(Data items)
____________
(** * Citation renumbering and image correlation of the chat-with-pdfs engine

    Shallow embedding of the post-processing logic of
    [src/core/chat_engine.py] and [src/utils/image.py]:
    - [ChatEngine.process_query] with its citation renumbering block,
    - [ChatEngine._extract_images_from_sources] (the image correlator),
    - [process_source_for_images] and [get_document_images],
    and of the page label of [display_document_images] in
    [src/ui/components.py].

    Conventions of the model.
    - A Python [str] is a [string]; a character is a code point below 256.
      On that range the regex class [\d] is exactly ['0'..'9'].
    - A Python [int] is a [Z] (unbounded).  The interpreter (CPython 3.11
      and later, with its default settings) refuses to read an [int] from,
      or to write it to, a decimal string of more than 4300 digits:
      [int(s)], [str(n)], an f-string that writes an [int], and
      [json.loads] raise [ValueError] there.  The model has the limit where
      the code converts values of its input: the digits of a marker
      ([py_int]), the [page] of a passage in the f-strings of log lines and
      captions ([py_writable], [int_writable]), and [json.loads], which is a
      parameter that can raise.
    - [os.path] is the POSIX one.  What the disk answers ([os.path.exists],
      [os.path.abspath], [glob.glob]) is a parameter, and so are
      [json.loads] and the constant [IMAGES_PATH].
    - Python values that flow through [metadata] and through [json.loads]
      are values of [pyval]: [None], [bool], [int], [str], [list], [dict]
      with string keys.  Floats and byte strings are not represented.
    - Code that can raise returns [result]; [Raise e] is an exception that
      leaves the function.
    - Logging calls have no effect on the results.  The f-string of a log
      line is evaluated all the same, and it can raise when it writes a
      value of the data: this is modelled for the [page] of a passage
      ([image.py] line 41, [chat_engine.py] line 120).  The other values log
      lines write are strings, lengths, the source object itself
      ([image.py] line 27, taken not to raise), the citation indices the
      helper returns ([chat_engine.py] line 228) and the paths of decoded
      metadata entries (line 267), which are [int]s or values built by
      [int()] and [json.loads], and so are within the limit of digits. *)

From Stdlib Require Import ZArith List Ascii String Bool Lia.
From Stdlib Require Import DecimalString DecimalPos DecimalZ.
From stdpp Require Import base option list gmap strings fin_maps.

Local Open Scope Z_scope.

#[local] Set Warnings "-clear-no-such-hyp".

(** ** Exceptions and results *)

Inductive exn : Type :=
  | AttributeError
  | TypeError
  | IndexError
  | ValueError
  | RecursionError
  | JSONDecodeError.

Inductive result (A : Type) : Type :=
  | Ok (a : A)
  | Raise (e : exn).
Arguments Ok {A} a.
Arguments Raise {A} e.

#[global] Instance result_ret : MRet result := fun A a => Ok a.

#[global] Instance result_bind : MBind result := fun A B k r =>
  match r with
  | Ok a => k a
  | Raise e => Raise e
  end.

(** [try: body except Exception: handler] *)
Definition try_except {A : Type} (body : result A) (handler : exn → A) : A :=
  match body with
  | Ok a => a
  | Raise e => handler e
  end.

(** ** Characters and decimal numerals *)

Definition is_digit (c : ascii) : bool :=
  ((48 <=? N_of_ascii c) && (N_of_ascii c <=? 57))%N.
____________
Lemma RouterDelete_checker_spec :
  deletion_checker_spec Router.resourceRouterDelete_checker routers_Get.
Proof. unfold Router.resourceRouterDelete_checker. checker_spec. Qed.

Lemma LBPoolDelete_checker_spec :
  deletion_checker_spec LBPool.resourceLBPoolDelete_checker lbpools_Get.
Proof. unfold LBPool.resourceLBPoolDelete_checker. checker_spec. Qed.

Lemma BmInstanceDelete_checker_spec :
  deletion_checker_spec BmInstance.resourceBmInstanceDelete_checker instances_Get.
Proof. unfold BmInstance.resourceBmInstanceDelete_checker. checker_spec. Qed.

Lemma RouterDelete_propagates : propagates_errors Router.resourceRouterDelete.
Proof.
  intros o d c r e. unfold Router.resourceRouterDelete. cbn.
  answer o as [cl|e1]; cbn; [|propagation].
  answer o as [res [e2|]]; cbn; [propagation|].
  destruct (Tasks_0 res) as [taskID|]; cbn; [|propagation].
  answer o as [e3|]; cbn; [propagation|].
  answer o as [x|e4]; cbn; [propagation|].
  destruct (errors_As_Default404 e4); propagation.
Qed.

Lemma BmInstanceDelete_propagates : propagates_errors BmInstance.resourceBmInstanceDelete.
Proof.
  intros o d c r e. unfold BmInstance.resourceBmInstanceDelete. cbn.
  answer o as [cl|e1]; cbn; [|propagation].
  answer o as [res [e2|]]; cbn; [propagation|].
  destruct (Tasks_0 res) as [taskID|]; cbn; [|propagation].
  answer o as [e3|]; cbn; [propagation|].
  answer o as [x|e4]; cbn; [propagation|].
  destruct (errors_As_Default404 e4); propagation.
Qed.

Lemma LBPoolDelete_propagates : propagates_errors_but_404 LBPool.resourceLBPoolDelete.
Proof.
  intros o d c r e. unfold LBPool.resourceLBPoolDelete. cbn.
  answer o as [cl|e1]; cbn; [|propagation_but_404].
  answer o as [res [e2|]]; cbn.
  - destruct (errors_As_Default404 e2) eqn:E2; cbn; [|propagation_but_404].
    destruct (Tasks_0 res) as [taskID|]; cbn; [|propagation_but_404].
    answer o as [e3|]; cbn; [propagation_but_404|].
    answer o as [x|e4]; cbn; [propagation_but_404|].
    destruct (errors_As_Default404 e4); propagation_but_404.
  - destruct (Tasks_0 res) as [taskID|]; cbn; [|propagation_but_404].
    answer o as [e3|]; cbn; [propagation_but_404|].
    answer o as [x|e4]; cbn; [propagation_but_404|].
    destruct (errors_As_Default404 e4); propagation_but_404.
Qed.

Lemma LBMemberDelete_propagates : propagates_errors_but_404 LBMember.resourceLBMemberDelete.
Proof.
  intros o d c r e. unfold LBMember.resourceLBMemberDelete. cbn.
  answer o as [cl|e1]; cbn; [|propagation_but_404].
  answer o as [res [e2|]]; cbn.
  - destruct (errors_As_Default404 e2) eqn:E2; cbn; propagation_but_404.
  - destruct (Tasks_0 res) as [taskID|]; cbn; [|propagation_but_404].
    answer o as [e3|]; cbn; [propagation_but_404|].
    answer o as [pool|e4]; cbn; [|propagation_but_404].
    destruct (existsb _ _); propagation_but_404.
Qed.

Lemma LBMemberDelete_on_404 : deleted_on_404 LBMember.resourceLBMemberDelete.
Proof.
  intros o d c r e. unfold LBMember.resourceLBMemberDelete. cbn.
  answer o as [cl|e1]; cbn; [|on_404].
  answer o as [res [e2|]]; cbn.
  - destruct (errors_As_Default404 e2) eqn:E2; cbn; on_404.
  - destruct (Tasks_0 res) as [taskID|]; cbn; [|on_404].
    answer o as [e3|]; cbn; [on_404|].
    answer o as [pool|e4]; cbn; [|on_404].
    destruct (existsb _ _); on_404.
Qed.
____________
## WORK REQUIRED
Set down, from the entries above, exactly the lines from the one with "(** * Citation" up to and including the one with "On that range", and no other lines.

## REPLY TO THE TASK
(** * Citation renumbering and image correlation of the chat-with-pdfs engine

    Shallow embedding of the post-processing logic of
    [src/core/chat_engine.py] and [src/utils/image.py]:
    - [ChatEngine.process_query] with its citation renumbering block,
    - [ChatEngine._extract_images_from_sources] (the image correlator),
    - [process_source_for_images] and [get_document_images],
    and of the page label of [display_document_images] in
    [src/ui/components.py].

    Conventions of the model.
    - A Python [str] is a [string]; a character is a code point below 256.
      On that range the regex class [\d] is exactly ['0'..'9'].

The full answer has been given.